Few industries are experiencing such staggering growth as the cannabis industry, as the number of states providing some form of legalized cannabis continues to grow across the country, with 18 states, including Washington DC, legalizing recreational cannabis and an additional 37 states allowing medical cannabis. In 2020, legal cannabis sales in the United States increased 46 percent, exceeding the previous year’s record of $17.5 billion.

This year alone it is estimated that cannabis sales will near $31 billion, and by 2026, some firms estimate that sales will grow to $62.1 billion.
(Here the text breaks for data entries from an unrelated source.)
Lemma indirect_release u : cleared 12 u ->
  returns (ip <- lread (il itl i) ;;
           a <- aget (i_addrs ip) NDIRECT ;;
           when (negb (a =? 0))
             (bp <- bread (i_dev ip) a ;;
              for_each (seq 0 (Z.to_nat NINDIRECT)) (indirect_body (i_dev ip) bp) ;;
              brelse bp ;;
              bfree itl (i_dev ip) a ;;
              imod itl i (fun x => x <| i_addrs := <[Z.to_nat NDIRECT := 0]> (i_addrs x) |>))) u (fun _ t => emptied t).
Proof.
  intros [Hr Ha]. pose proof (no_addrs _ _ (fo_inode _ _ Hf i Hi)) as Hlen. destruct (lookup_lt_is_Some_2 addrs 12 ltac:(lia)) as [a Hka].
  assert (ind_of (node s i) = a) as Eind by (unfold ind_of; by rewrite nth_lookup, Hka).
  assert (drop 12 addrs = [a]) as Ed by (rewrite (drop_S _ _ _ Hka), drop_ge by lia; done).
  rewrite Ed in Ha. apply returns_bind. eapply returns_intro; [done|]. change (lget (il itl i) u) with (node u i).
  apply returns_bind. eapply returns_intro; [apply aget_ok; by rewrite Ha|].
  assert (owned s i nslots = owned s i 268 ++ if a =? 0 then [] else [a]) as Eo.
  { change nslots with (S 268). rewrite owned_next. change (slot_of s i (Z.of_nat 268)) with (ind_of (node s i)). by rewrite Eind. }
  destruct (Z.eqb_spec a 0) as [E0|Hne]; cbn [negb when].
  - apply returns_ret. split; [|by rewrite Ha, E0]. rewrite Eo, app_nil_r.
    assert (forall j, (j <= 256)%nat -> owned s i (12 + j) = owned s i 12) as H.
    { induction j as [|j IH]; intros Hj; [done|]. rewrite <- IH by lia. rewrite Nat.add_succ_r. rewrite <- (Nat2Z.id (12 + j)) at 1. rewrite release_skip; [by rewrite Nat2Z.id|lia|].
      unfold slot. rewrite Eind, E0. replace (Z.of_nat (12 + j) <? NDIRECT) with false by (sizes; zcase; done). by case_match. }
    change 268%nat with (12 + 256)%nat. by rewrite H.
  - apply returns_bind. eapply returns_intro; [done|]. apply returns_bind.
    eapply returns_mono; [apply (for_each_returns _ (fun j t => released s t i (owned s i (12 + j)) /\ id_it t = id_it u)); [done|]|].
    { intros j t Hj Ht. rewrite <- Eind in *. apply indirect_round; [done|change (Z.to_nat NINDIRECT) with 256%nat in Hj; lia|done]. }
    intros _ t [Ht Eit]. change (12 + (0 + Z.to_nat NINDIRECT))%nat with (Z.to_nat MAXFILE) in Ht.
    apply returns_bind. eapply returns_intro; [done|].
    destruct (release_slot t MAXFILE (i_dev (node u i)) max_in_slots) as (v & E & Hv & Eiv); [by rewrite slot_ind, Eind|exact Ht|].
    rewrite slot_ind, Eind in E. apply returns_bind. eapply returns_intro; [exact E|]. eapply returns_intro; [apply imod_eq|]. rewrite Eiv, Eit.
    assert (i < length (it_inode (id_it v)))%nat as Hlt by (rewrite (re_table _ _ _ _ Hv); by apply (fo_table _ _ Hf)).
    split; [apply released_node; [exact Hv|done|exact (re_meta _ _ _ _ Hr)]|].
    rewrite node_with, decide_True by done. cbn [i_addrs set_field]. by rewrite Ha.
Qed.
(* ===== verification/Namei.v ===== *)
(** * Namei: paths as walks over the directories of the disk

    namex() of [Fs], with the locks and references it takes on the way, against the
    entries that the directories have on the disk. *)
From S2P Require Import Prelude Spinlock Mem Os Sleeplock Bio Log Fs File FsSpec Content Trunc Iput Icache Dirs.

(** ** Files on the disk *)

(** The inode [inum] as ilock() would load it *)
Definition dnode (s : ideal) (inum : Z) : inode :=
  let d := disk_inode s inum in
  mkinode ROOTDEV inum 0 (initsleeplock "inode") true (d_type d) (d_major d) (d_minor d) (d_nlink d) (d_size d) (d_addrs d).

Definition file_bytes (s : ideal) (inum : Z) : list Z :=
  (fun k => byte_of (id_blk s) (dnode s inum) (Z.of_nat k)) <$> seq 0 (Z.to_nat (d_size (disk_inode s inum))).

(** A file is well-formed: see [files_ok]. *)
Record file_ok (s : ideal) (x : inode) : Prop := {
  fk_inode : inode_ok s x;
  fk_data : forall k, in_slots k -> slot (id_blk s) x k = 0 \/ data_block s (slot (id_blk s) x k);
  fk_apart : forall k k', in_slots k -> in_slots k' -> slot (id_blk s) x k = slot (id_blk s) x k' -> slot (id_blk s) x k <> 0 -> k = k';
}.

Lemma file_files s i : disk_ok s -> has_node i s -> file_ok s (node s i) -> files_ok s [i].
Proof.
  intros Hd Hi [F1 F2 F3]. split; [done|..].
  - by intros j ->%list_elem_of_singleton.
  - by intros j ->%list_elem_of_singleton.
  - intros j k ->%list_elem_of_singleton. apply F2.
  - intros j j' k k' ->%list_elem_of_singleton ->%list_elem_of_singleton Hk Hk' E H0. split; [done|]. by apply F3.
Qed.

Lemma as_dinode_fields x y : as_dinode x = as_dinode y ->
  i_type x = i_type y /\ i_major x = i_major y /\ i_minor x = i_minor y /\ i_nlink x = i_nlink y /\ i_size x = i_size y /\ i_addrs x = i_addrs y.
Proof. destruct x, y. intros E. by injection E. Qed.

Lemma slot_as_dinode B x y k : as_dinode x = as_dinode y -> slot B x k = slot B y k.
Proof. intros (_ & _ & _ & _ & _ & E)%as_dinode_fields. unfold slot, ind_of. by rewrite E. Qed.

Lemma file_ok_same s t x y : same_disk s t -> i_inum x = i_inum y -> as_dinode x = as_dinode y -> file_ok s x -> file_ok t y.
Proof.
  intros Hs En Ed [[N1 N2 N3 N4 N5] F2 F3]. pose proof Hs as [Eb Es].
  assert (forall k, slot (id_blk t) y k = slot (id_blk s) x k) as Hsl by (intros k; rewrite Eb; symmetry; by apply slot_as_dinode).
  destruct (as_dinode_fields _ _ Ed) as (E1 & E2 & E3 & E4 & E5 & E6). split; [split|..]; rewrite <- ?En, <- ?E1, <- ?E2, <- ?E3, <- ?E4, <- ?E5, <- ?E6, ?Es; try done.
  - intros k. rewrite Hsl. apply N5.
  - intros k Hk. rewrite Hsl. destruct (F2 k Hk); [by left|right; by apply (same_data s)].
  - intros k k'. rewrite !Hsl. apply F3.
Qed.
While the cannabis industry certainly has great potential for establishing a very lucrative business, there are a lot of challenging legal hurdles to overcome. Another difficulty is the steep learning curve associated with navigating and grasping the complexity of such a young and rapidly expanding industry. These considerations alone may make running a cannabis shop appear intimidating. However, if you surround yourself with the proper support staff of cannabis industry advisers, ancillary professionals, and other industry experts, you will be much better equipped to manage the challenges that lie ahead.

The following step-by-step instructions will guide you through the operation’s basics.

Step 1: Do some research

For running a retail cannabis company, each town, city, and state will have their own zoning and licensing laws.
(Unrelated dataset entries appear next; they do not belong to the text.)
(* ===== verification/FileSpec.v ===== *)
(** * FileSpec: reading and writing open files

    fileread() and filewrite() of [File] over the inodes of [Icache] and the bytes of
    [Content]: an open file is a position in a list of bytes. *)
From S2P Require Import Prelude Spinlock Mem Os Sleeplock Pipe Bio Log Fs File FsSpec Content Trunc Iput Icache Dirs Namei.

(** ** The table of open files *)

Definition with_ft (ft : ftable) (s : ideal) : ideal := s <| id_ft := ft |>.

Lemma files_ft ft s L : files_ok s L -> files_ok (with_ft ft s) L.
Proof.
  intros [[[M1 M2 M3] H0 H1 Hi] Ft Fi Fb Fa]. split; [split; [split|..]|..]; try done.
  - intros j Hj. destruct (Fi j Hj). by split.
  - intros j k Hj Hk. destruct (Fb j k Hj Hk) as [?|[]]; [by left|right]. by split.
Qed.

Lemma icache_ft ft s I h : icache_ok s I h -> icache_ok (with_ft ft s) I h.
Proof. intros [C1 C2 C3 C4 C5 C6 C7 C8]. by split. Qed.

Lemma icache_mem m s I h : icache_ok s I h -> icache_ok (with_kern m s) I h.
Proof. intros [C1 C2 C3 C4 C5 C6 C7 C8]. by split. Qed.

(** File [fi] of the table is at [off] of table entry [i]. *)
Definition open_at (s : ideal) (fi i : nat) (off : Z) : Prop :=
  (fi < length (ft_file (id_ft s)))%nat /\ f_type (getf (id_ft s) fi) = FD_INODE /\ f_ip (getf (id_ft s) fi) = Some i /\ f_off (getf (id_ft s) fi) = off.

Definition moved (fi : nat) (off : Z) (s : ideal) : ideal :=
  with_ft ((id_ft s) <| ft_file := <[fi := (getf (id_ft s) fi) <| f_off := off |>]> (ft_file (id_ft s)) |>) s.

Lemma fmod_eq fi g s : fmod ftl fi g s = Ret tt (with_ft ((id_ft s) <| ft_file := <[fi := g (getf (id_ft s) fi)]> (ft_file (id_ft s)) |>) s).
Proof. done. Qed.

Lemma getf_moved fi off s fj : (fi < length (ft_file (id_ft s)))%nat ->
  getf (id_ft (moved fi off s)) fj = if decide (fj = fi) then (getf (id_ft s) fi) <| f_off := off |> else getf (id_ft s) fj.
Proof.
  intros Hfi. unfold getf, moved, with_ft. cbn [id_ft ft_file set_field]. case_decide as E.
  - subst. by rewrite list_lookup_insert_eq.
  - by rewrite list_lookup_insert_ne.
Qed.

Lemma refs_relocked i l t j : has_node i t -> let u := relocked i l t in
  i_ref (node u j) = i_ref (node t j) /\ i_valid (node u j) = i_valid (node t j) /\ i_inum (node u j) = i_inum (node t j).
Proof.
  intros Hi u. assert (node u j = if decide (j = i) then (node t i) <| i_lock := l |> else node t j) as -> by exact (node_with i _ t j Hi). case_decide; by subst.
Qed.

Lemma moved_same fi i off s : open_at s fi i off -> id_ft (moved fi off s) = id_ft s.
Proof.
  intros (Hfi & _ & _ & <-). unfold moved, with_ft. cbn [id_ft set_field]. destruct (lookup_lt_is_Some_2 _ _ Hfi) as [f Ef]. unfold getf. rewrite Ef. cbn [default].
  destruct (id_ft s) as [lk l]. cbn in *. f_equal. rewrite list_insert_id; [done|]. rewrite Ef. by destruct f.
Qed.

(** ** fileread() *)

Section FileSpec.
Context `{!Devsw ideal} (pipel : Z -> lens ideal pipe) (addr : nat -> Z) (fuel : nat) (Hfuel : (0 < fuel)%nat).

Lemma own_ft s t : own t = own s -> id_ft t = id_ft s.
Proof. by intros [=]. Qed.
Lemma own_kern s t : own t = own s -> id_kern t = id_kern s.
Proof. by intros [=]. Qed.

Lemma fileread_ok s I L fi i off dst n : icache_ok s I None -> files_ok s L -> i ∈ L -> 0 < i_ref (node s i) -> i_valid (node s i) = true ->
  open_at s fi i off -> f_readable (getf (id_ft s) fi) = true -> 0 <= off -> 0 <= n < 2 ^ 31 -> off + n < 2 ^ 32 -> 0 <= dst < 2 ^ 64 -> dst + n <= 2 ^ 64 ->
  let data := take (Z.to_nat n) (drop (Z.to_nat off) (content s i)) in
  let len := Z.of_nat (length data) in
  returns (fileread ftl itl pipel addr fuel fi dst n) s (fun r t =>
    r = len /\ icache_ok t I None /\ same_refs s t /\ same_valid s t /\
    shadow i (with_kern (put_bytes dst data (id_kern s)) (if 0 <? len then moved fi (off + len) s else s)) t).
Proof.
  intros Hs Hf Hi Hr Hv (Hfi & Hty & Hip & Hoff) Hrd Ho Hn Hwrap Hd Hdw data len. destruct (has_ref s I None i Hs Hr) as [Hnode _].
  destruct (ilock_valid addr fuel s I i Hs Hr Hv Hfuel) as (l & E & Hl). set (s1 := relocked i l s) in *.
  assert (shadow i s s1) as Hsh by (by apply shadow_relocked). pose proof (shadow_files i s s1 Hsh L Hf) as Hf1.
  assert (content s1 i = content s i) as Ec by exact (shadow_content i s s1 Hsh i). pose proof (no_size _ _ (fo_inode _ _ Hf i Hi)) as Hsz.
  assert (i_size (node s1 i) = i_size (node s i)) as Es by (by destruct (core_fields _ _ (sh_core _ _ _ Hsh)) as (_ & _ & ? & _)).
  unfold fileread. apply returns_bind. eapply returns_intro; [done|]. change (lget (fil ftl fi) s) with (getf (id_ft s) fi). rewrite Hrd, Hty, Hip. cbn [negb].
  apply returns_bind. eapply returns_intro; [exact E|]. apply returns_bind. eapply returns_intro; [done|]. apply returns_bind. eapply returns_intro; [done|].
  change (lget (fil ftl fi) s1) with (getf (id_ft s) fi). rewrite Hoff, Hip. assert (u32 n = n) as -> by (apply Z.mod_small; lia).
  pose proof (length_content s i) as Hlc. assert (len = Z.max 0 (Z.min n (i_size (node s i) - off))) as Elen by (unfold len, data; rewrite length_take, length_drop, Hlc; lia).
  assert (readi itl i true dst off n s1 = Ret len (with_kern (put_bytes dst data (id_kern s)) s1)) as Er.
  { destruct (decide (off <= i_size (node s i))) as [Hle|Hgt].
    - rewrite (readi_ok s1 L i true dst off n Hf1 Hi) by (rewrite ?Es; lia). rewrite Ec, Es. f_equal. lia.
    - rewrite readi_beyond by (rewrite ?Es; lia). assert (data = []) as -> by (unfold data; by rewrite drop_ge, take_nil by (rewrite Hlc; lia)).
      cbn [put_bytes]. assert (len = 0) as -> by lia. change (id_kern s) with (id_kern s1). generalize s1. intros u. by destruct u. }
  apply returns_bind. eapply returns_intro; [exact Er|]. set (s2 := with_kern _ s1). cbn [when].
  set (s3 := if 0 <? len then moved fi (off + len) s2 else s2).
  apply returns_bind. apply (returns_intro _ _ tt s3).
  { unfold s3. destruct (Z.ltb_spec 0 len); [|done]. cbn [when]. rewrite fmod_eq. unfold moved. change (id_ft s2) with (id_ft s). rewrite Hoff.
    assert (u32 (off + len) = off + len) as -> by (apply Z.mod_small; lia). done. }
  assert (icache_ok s3 I (Some i)) as H3.
  { unfold s3, moved. destruct (0 <? len); [apply icache_ft|]; by apply icache_mem. }
  apply returns_bind. eapply returns_mono; [by apply (iunlock_cached addr s3 I i)|]. intros [] t (T1 & T2 & T3 & T4 & T5 & T6 & T7). apply returns_ret.
  assert (forall j, node s3 j = node s1 j) as Hn3 by (intros j; unfold s3; by destruct (0 <? len)).
  split; [done|]. split; [done|]. split; [intros j; rewrite T4, Hn3; by apply refs_relocked|]. split; [intros j; rewrite T7, Hn3; by apply refs_relocked|].
  transitivity s3; [|done]. destruct Hsh as [S1 S2 S3 S4 S5 S6]. unfold s3. destruct (0 <? len); by split.
Qed.

(** ** filewrite() *)

Lemma splice_splice o a b c : (o <= length c)%nat -> splice (o + length a) b (splice o a c) = splice o (a ++ b) c.
Proof.
  intros Ho. unfold splice. rewrite !length_app. assert (length (take o c ++ a) = o + length a)%nat as Hl by (rewrite length_app, length_take; lia).
  set (D := drop (o + length a) c). rewrite (app_assoc (take o c) a D). rewrite take_app_length', drop_app_add' by done.
  unfold D. rewrite drop_drop, <- !app_assoc. do 4 f_equal. lia.
Qed.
The majority, if not all, states will create and administer a program-specific licensing system based on the type of dispensary you want to launch (medical vs. recreational).

And usually, you will need two licenses if you want to cultivate and prepare your own product to sell in your retail store: one for cultivation and one for retail.

To apply for the proper license, you must first conduct thorough research on the various licensing categories available in your state.

Keep in mind that each town and state will have certain deadlines for submitting applications for review before being given a license to commence operations.

Timing each component of the puzzle will be crucial not just for creating and presenting the most competitive application possible, but also for ensuring that you have met the deadlines for consideration.

Each stage of the application process, including submission, should be well examined and understood, and you should be fully prepared to carry out those processes exactly as specified.

You’ll need to research both local and state regulations controlling the legal sale of cannabis and cannabis-based goods inside each market, in addition to knowing your state’s licensing requirements.

It is also important to remember that, while each state has its own set of rules and regulations, local governments usually impose additional limitations that must be followed. These rules may apply to nearly every aspect of owning and operating a cannabis business, including:

  • Purchase limitations
  • The amount of THC that can be found in a single serving of cannabis and/or cannabis products
  • Tax regulations related to the sale and distribution of cannabis
  • Acceptable means of payment • Security requirements for tracking a commodity from seed to sale

Step 2: Build a winning team

A big part of building your dispensary has to do with having the right team.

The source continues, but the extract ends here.